Shabaka and the Ancestors: Wisdom of the Elders review – simmering grooves

Shabaka and the Ancestors.
Hypnotic … Shabaka and the Ancestors. Photograph: Lee-Roy Jason

The imaginative and much-acclaimed UK reeds player Shabaka Hutchings is a regular visitor to South Africa – this album joins him with a South African band on a simmering blend of imploring, Albert Ayler-esque sax salutations, township jazz grooves, and spacey Sun Ra-like music underpinned by glowing Fender Rhodes sounds.
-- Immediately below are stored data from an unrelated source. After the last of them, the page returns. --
Lemma add_all_new so l s L0 rows : mid s L0 rows -> NoDup (wn_req_id <$> l) -> (forall n, n ∈ l -> cached_requests s !! wn_req_id n = None /\ new_fits so n) ->
  exists s', mmapM l add_new s = (Ok (wn_req_id <$> l), s') /\ mid s' L0 rows /\ grown s s' /\ all_made l s s'.
Proof.
  intros Hm Hn Hnew. destruct (mmapM_ok add_new (fun dn outs s' => outs = wn_req_id <$> dn /\ mid s' L0 rows /\ grown s s' /\ all_made dn s s') l) with (s := s) as (outs & s' & E & -> & H1 & H2 & H3).
  - intros dn outs s1 n todo Hl (-> & Hm1 & Hg1 & [A1 A2]). destruct (Hnew n) as [Hnone [[p Hp] [k Hk] _]]; [rewrite Hl; set_solver|].
    assert (wn_req_id n ∉ wn_req_id <$> dn) as Hni.
    { rewrite Hl, fmap_app, fmap_cons in Hn. apply NoDup_app in Hn as (_ & Hd & _). intros Hin. apply (Hd _ Hin). by left. }
    destruct (add_new_ok s1 L0 rows n k p) as (g & o & s2 & E2 & Hm2 & Hg2 & Hc2 & Ho2); [done|by rewrite A1|done|done|].
    exists (wn_req_id n), s2. split; [done|]. split; [by rewrite fmap_app|]. split; [done|]. split; [by eapply grown_trans|]. split.
    + intros id. rewrite fmap_app, not_elem_of_app. intros [H1 H2]. rewrite Hc2, lookup_insert_ne; [by apply A1|]. intros <-. apply H2. by left.
    + intros m [Hin| ->%list_elem_of_singleton]%elem_of_app.
      * destruct (A2 m Hin) as (k1 & g1 & o1 & B1 & B2 & B3). exists k1, g1, o1. rewrite Hc2, lookup_insert_ne.
        -- split; [done|]. split; [done|]. rewrite <- B3. unfold output_of. rewrite (gr_old _ _ Hg2 o1); [done|]. apply (ob_old _ (mi_objects _ _ _ Hm1) _ _ B1).
        -- intros Heq. apply Hni. rewrite Heq. by apply list_elem_of_fmap_2.
      * exists k, g, o. rewrite Hc2, lookup_insert_eq. by split_and!.
  - split; [done|]. split; [done|]. split; [apply grown_refl|]. split; [done|by intros n ?%elem_of_nil].
  - by exists s'.
Qed.

(** ** Requests that enter the batch *)

Lemma add_to_batch_ok so s L0 rows id r : mid s L0 rows -> ~ occupied rows id -> cached_requests s !! id = Some r ->
  request_fits (spec_for so id) (output_of (output_lists s) (rs_output_token_ids r)) r -> (length (present rows) < N)%nat ->
  exists r' b' rows', add_to_batch so id s = (Ok tt, with_requests (<[id := r']> (cached_requests s)) (with_batch b' s))
    /\ mid (with_requests (<[id := r']> (cached_requests s)) (with_batch b' s)) L0 rows'
    /\ static r' = static r /\ rs_num_computed_tokens r' = rs_num_computed_tokens r /\ rs_block_ids r' = rs_block_ids r
    /\ length (present rows') = S (length (present rows)) /\ (forall e, en_id e ≠ id -> here rows' e <-> here rows e) /\ occupied rows' id
    /\ forall e, here rows' e -> en_id e = id -> en_spec e = spec_for so id.
Proof.
  intros Hm Hno Hr [R1 R2 R3 R4] Hroom. pose proof Hm as [M1 M2 M3 M4 M6 M7]. pose proof (ob_named _ M7 _ _ Hr) as Hid.
  assert (forall e, here rows e -> en_id e ≠ rs_req_id r) as Hfresh by (intros e He E; apply Hno; exists e; split; [done|congruence]).
  destruct (add_phase N W V dims (output_lists s) (input_batch s) rows r L0 M1 Hfresh R1 R4 M4 M2 M3 Hroom) as (i & b1 & rows1 & E1 & Hb1 & Hi & Hmv & Hp1 & Hx1 & Hperm & a & Ha & Hadd).
  set (e := entry_of (output_lists s) r) in *. assert (en_id e = id) as Heid by done.
  assert (forall x, here rows1 x <-> x = e \/ here rows x) as Hhere by (intros x; rewrite <- !elem_of_present, Hperm, elem_of_cons; done).
  assert (mid (with_batch b1 s) L0 rows1) as Hm1.
  { split; cbn; try done.
    - intros x [->|Hx]%Hhere; [|by apply M6]. exists r. rewrite Heid. split; [done|]. by split.
    - by destruct M7; split. }
  destruct (update_spec_runner so (with_batch b1 s) L0 rows1 i e r (spec_for so id) Hm1 Hi) as (b2 & E2 & Hm2 & Hbu2); [by rewrite Heid|by rewrite Heid|done|done|]. rewrite Heid in E2, Hm2.
  set (r' := {| r with prev_num_draft_len := zlen (spec_for so id) |}) in *. set (rows2 := <[i := Some (with_spec (spec_for so id) e)]> rows1) in *.
  assert (forall x k, rows2 !! k = Some (Some x) -> (k = i /\ x = with_spec (spec_for so id) e) \/ (k ≠ i /\ rows1 !! k = Some (Some x))) as Hlook by (intros x k; by apply (lookup_alike rows1 i e)).
  assert (here rows2 (with_spec (spec_for so id) e)) as Hin by (exists i; apply list_lookup_insert_eq; by eapply lookup_lt_Some).
  assert (forall x k, rows1 !! k = Some (Some x) -> en_id x = id -> k = i) as Hrow by (intros x k Hk Hx; eapply (batch_distinct N W V dims _ _ Hb1); [done|exact Hi|by rewrite Heid]).
  exists r', b2, rows2. split; [|split; [exact Hm2|]].
  { unfold add_to_batch. erewrite bind_ok by (unfold get_request; erewrite bind_ok by reflexivity; rewrite Hr; reflexivity). erewrite bind_ok by reflexivity.
    erewrite bind_ok by (apply zoom_ok; exact E1). exact E2. }
  split; [done|]. split; [done|]. split; [done|]. split; [|split; [|split]].
  - destruct (present_alike rows1 i e (with_spec (spec_for so id) e) Hi) as (l1 & l2 & P1 & P2). unfold rows2. rewrite P2. apply Permutation_length in Hperm. rewrite P1 in Hperm. rewrite length_app in *. cbn in *. lia.
  - intros x Hx. split.
    + intros [k Hk]. destruct (Hlook x k Hk) as [[-> ->]|[_ Hk1]]; [done|]. assert (here rows1 x) as [->|Hx1']%Hhere by (by exists k); [done|done].
    + intros Hx'. assert (here rows1 x) as [k Hk] by (apply Hhere; by right). exists k. unfold rows2. rewrite list_lookup_insert_ne; [done|]. intros <-. congruence.
  - by exists (with_spec (spec_for so id) e).
  - intros x [k Hk] Hx. destruct (Hlook x k Hk) as [[-> ->]|[Hne Hk1]]; [done|]. destruct Hne. by apply (Hrow x).
Qed.

(** The requests [l] have entered the batch. *)
Record all_added (so : WorkerStep) (l : list string) (s s' : ModelRunner) (rows rows' : rows_of) : Prop := {
  aa_others : forall id, id ∉ l -> cached_requests s' !! id = cached_requests s !! id;
  aa_added : forall id, id ∈ l -> exists r r', cached_requests s !! id = Some r /\ cached_requests s' !! id = Some r' /\ static r' = static r
    /\ rs_num_computed_tokens r' = rs_num_computed_tokens r /\ rs_block_ids r' = rs_block_ids r;
  aa_count : length (present rows') = (length (present rows) + length l)%nat;
  aa_same : forall e, en_id e ∉ l -> here rows' e <-> here rows e;
  aa_occupied : forall id, id ∈ l -> occupied rows' id;
  aa_spec : forall e, here rows' e -> en_id e ∈ l -> en_spec e = spec_for so (en_id e);
}.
The fusion of township and Caribbean rhythms, and Hutchings’s sonorous tenor in harmony with vocals, make a seductive opener of the steadily rhythm-shifting – and eventually striving and impassioned – Mzwandile. The Observer is soulfully and bluesily Coltraneish; there are lilting two-sax conversations that unfold over washes of cymbals and turn to long, looping minimalist spins, and Hutchings’ deep, slow-moving tenor joins a chanting vocal in a prayer-like incantation that swells and boils at the close. As the album title implies, this is sometimes a more meditative and reverential form of South African jazz than that of the first uninhibited wave of the country’s post-Coltrane-ists in the 1960s and 70s, but it exerts its own kind of hypnotically groove-driven pull.